Although it defies logic, each time I review a curriculum I wrote during my twenty years as an adult educator, my ambivalence about this stuff deepens. I'm still unsure what prevented me from getting rid of all these boxes eleven years ago. And though I know teaching about domestic violence, adolescent suicide and depression, inclusion in the workplace, etc. ended when my full time work years ended, my interest in the subjects and commitment to making the world a better place via education continue to be an integral part of me.

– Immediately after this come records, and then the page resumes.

Definition syncDeployContainer : DeployedApp → GoM Eva unit :=
  with_final_save deploy_container_job.

(** ** Domains *)

(** [math.Ceil(float64(m)/2) * 2]; 32-bit integers are exact as floats. *)
Definition mem_rounded (m : Z) : Z := (m + 1) / 2 * 2.

Definition createDomainCfg (dapp : DeployedApp) : Domain :=
  let app := da_App dapp in
  mkDomain (app_Id app) ("0-" +:+ Itoa (app_Cores app - 1)) (mem_rounded (app_Memory app))
    (app_Cores app) [] (ImageFilePath dapp) [].

Definition isOVSBridgeCreated (name : string) : GoM Eva (bool + string) :=
  try (call OvsListBridges) inr (λ l, mret (inl (bool_decide (name ∈ l)))).

Definition port_name (bridgeName id : string) : string := bridgeName +:+ "-" +:+ id.
Definition ovs_socket (port : string) : path :=
  path_Join ["";"tmp";"openvswitch"] (port +:+ ".sock").

(** [errors.Wrap(nil, ...)] is nil: a missing bridge is no error. *)
Definition addOVSPort (bridgeName id : string) : GoM Eva error :=
  let port := port_name bridgeName id in
  try (isOVSBridgeCreated bridgeName)
    (λ e, Some ("Couldn't check status of bridge: " +:+ bridgeName +:+ ": " +:+ e)) (λ created,
  if created : bool then
    try (call (OvsAddPort bridgeName port))
      (λ e, Some ("Couldn't attach OVS port " +:+ port +:+ " : " +:+ e)) (λ _,
    try (call (OvsSetInterface port))
      (λ e, Some ("Couldn't set interface dpdk type: " +:+ e)) (λ _,
    try (call OvsdbDial) (λ e, Some ("Failed to connect to ovsdb: " +:+ e)) (λ _,
    try (call (OvsdbTransact port (ovs_socket port)))
      (λ e, Some ("db.Transact() failure: " +:+ e)) (λ _, mret nil_err))))
  else mret nil_err).

Definition removeOVSPort (bridgeName id : string) : GoM Eva error :=
  let port := port_name bridgeName id in
  try (call (OvsDeletePort bridgeName port))
    (λ e, Some ("Couldn't remove OVS port " +:+ port +:+ " : " +:+ e)) (λ _, mret nil_err).

Definition add_if (i : DomainInterface) (d : Domain) : Domain :=
  dom_set_Interfaces (dom_Interfaces d ++ [i]) d.

(** The part of [configureIfs] on Open vSwitch. *)
Definition configure_ovs (app : Application) (d : Domain) : Job Domain :=
  if cfg_OpenvSwitch cfg then
    on_eva (addOVSPort (cfg_OpenvSwitchBridge cfg) (app_Id app)) ;;
    mret (add_if (OvsIf (ovs_socket (port_name (cfg_OpenvSwitchBridge cfg) (app_Id app)))) d)
  else mret d.

(** An error of CNI sets the status and ends the function, not the job. *)
Definition configureIfs (domcfg : Domain) : Job Domain :=
  dapp ← get_dapp;
  let app := da_App dapp in
  if cfg_UseCNI cfg then
    match app_CniConf app with
    | None => go_panic "nil pointer dereference"
    | Some c =>
        match GetTypeFromCNIConfig (CniConfig c) with
        | inr _ => put_status ERROR ;; mret domcfg
        | inl t =>
            if bool_decide (t = OVN) then
              port ← on_eva (OVNCNICreatePort app c);
              match port with
              | inr _ => put_status ERROR ;; mret domcfg
              | inl mac =>
                  let bridge := match GetCNIArg "ovsBrName" (CniArgs c) with
                                | inl b => b
                                | inr _ => DefaultOvsBrName
                                end in
                  configure_ovs app (add_if (BridgeIf mac bridge (app_Id app)) domcfg)
              end
            else configure_ovs app domcfg
        end
    end
  else configure_ovs app (add_if (VHostUserIf (cfg_VhostSocket cfg))
                            (add_if (NetworkIf "default") domcfg)).

Definition deploy_vm_job : Job unit :=
  or_error deployCommon (
  or_error (of_call (call LibvirtNew)) (
  d ← get_dapp;
  domcfg ← configureIfs (createDomainCfg d);
  let domcfg := processEAC eac_vm (app_EACJsonBlob (da_App d)) domcfg in
  or_error (of_call (call (DomainMarshal domcfg))) (
  r ← on_eva (call (DomainDefine domcfg));
  match r with
  | inr _ => put_status ERROR
  | inl dom =>
      on_eva (call (DomGetName dom)) ;;
      or_return (job_SetDeployed (da_Id d)) (put_status READY)
  end))).

Definition syncDeployVM : DeployedApp → GoM Eva unit := with_final_save deploy_vm_job.

(** ** Undeploying *)

Definition unless (m k : GoM Eva error) : GoM Eva error :=
  err ← m; match err with Some err => mret (Some err) | None => k end.

Definition dockerUndeploy (dapp : DeployedApp) : GoM Eva error :=
  try (call DockerNew) (λ e, Some ("Failed to create a docker client: " +:+ e)) (λ _,
  unless (if str_empty (da_DeployedID dapp) then mret nil_err
          else try (call (ContainerRemove (da_DeployedID dapp)))
                 (λ e, Some ("Undeploy(" +:+ da_DeployedID dapp +:+ "): " +:+ e))
                 (λ _, mret nil_err)) (
  try (call (ImageRemove (da_Id dapp)))
    (λ e, Some ("ImageRemove(" +:+ da_Id dapp +:+ ") failed: " +:+ e)) (λ _,
  (if cfg_UseCNI cfg then RemoveInfrastructureContainer (da_App dapp) else mret nil_err) ;;
  fs (SetUndeployed dapp)))).

(** Deletes the OVN port of an application whose plugin is OVN; the error of the
    deletion is only logged. *)
Definition drop_ovn_port (app : Application) (bad : string → GoM Eva error) : GoM Eva error :=
  match app_CniConf app with
  | None => go_panic "nil pointer dereference"
  | Some c =>
      match GetTypeFromCNIConfig (CniConfig c) with
      | inr e => bad e
      | inl t => if bool_decide (t = OVN) then OVNCNIDeletePort app ;; mret nil_err
                 else mret nil_err
      end
  end.

Definition removePorts (dapp : DeployedApp) : GoM Eva error :=
  (if cfg_OpenvSwitch cfg then removeOVSPort (cfg_OpenvSwitchBridge cfg) (da_Id dapp)
   else mret nil_err) ;;
  if cfg_UseCNI cfg
  then drop_ovn_port (da_App dapp)
         (λ e, mret (Some ("failed to get CNI type from CniConfig: " +:+ e)))
  else mret nil_err.

Definition libvirtUndeploy (dapp : DeployedApp) : GoM Eva error :=
  try (call LibvirtNew) Some (λ _,
  try (call (LookupDomain (da_Id dapp))) Some (λ dom,
  state ← call (DomGetState dom);
  unless (match state with
          | inl DOMAIN_RUNNING =>
              try (call (DomDestroy dom))
                (λ e, Some ("Failed to destroy '" +:+ da_Id dapp +:+ "': " +:+ e))
                (λ _, mret nil_err)
          | _ => mret nil_err
          end) (
  try (call (DomUndefine dom))
    (λ e, Some ("Failed to undefine '" +:+ da_Id dapp +:+ "': " +:+ e)) (λ _,
  unless (removePorts dapp) (fs (SetUndeployed dapp)))))).

(** The error reports a failed removal; an unknown type is none. *)
Definition syncUndeploy (dapp : DeployedApp) : GoM Eva error :=
  if bool_decide (da_Type dapp ≠ Container ∧ da_Type dapp ≠ VM) then mret nil_err
  else
    err ← (if bool_decide (da_Type dapp = Container) then dockerUndeploy dapp
           else libvirtUndeploy dapp);
    match err with
    | Some err => fs (Save true (with_status ERROR dapp)) ;; mret (Some err)
    | None => fs (fs_RemoveAll (da_Path dapp)) ;; mret nil_err
    end.

Definition syncRedeploy (dapp : DeployedApp) : GoM Eva unit :=
  err ← syncUndeploy dapp;
  match err with
  | Some _ => mret tt
  | None => if bool_decide (da_Type dapp = Container) then syncDeployContainer dapp
            else if bool_decide (da_Type dapp = VM) then syncDeployVM dapp
            else mret tt
  end.
End features.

At the same time, I owe it to my daughter to begin shedding some of this old skin. I don't want her to be burdened with making a decision - hopefully years from now - about what to do with mountains of her father's curricula. It's bad enough she might be stuck with hundreds of journal pads, book journals, film logs, etc. Still, each time I plow through a curriculum, I find some kernel worth resuscitating; at least it seems worth it to me. I also fondly recall how delivering a class of my own was satisfying, even when the class was sparsely attended and ran just one time.
That's right, hundreds of hours developing a course - most recently reviewed and then discarded was my 1994 course entitled Awareness of Disability - for under a dozen participants, a class destined never to be repeated. Was it worth all that effort? Again, there's that ambivalence. I remember being juiced learning about the subject, excited as I developed the course, looking forward to sharing my passion for the topic with others. Then I was disappointed at the meager response and the fact that it never ran again. Then I saved my curriculum, storing it in a box moved from my last house to the one I've lived in since 2010. Then I recently reviewed it and relived a few meaningful moments from the only time I delivered it. Then I decided it was time to let it go. Then I found a few kernels worth saving and added those kernels to the mountains of my other past writing. Then I wrote this post thinking maybe at least one reader/writer might relate.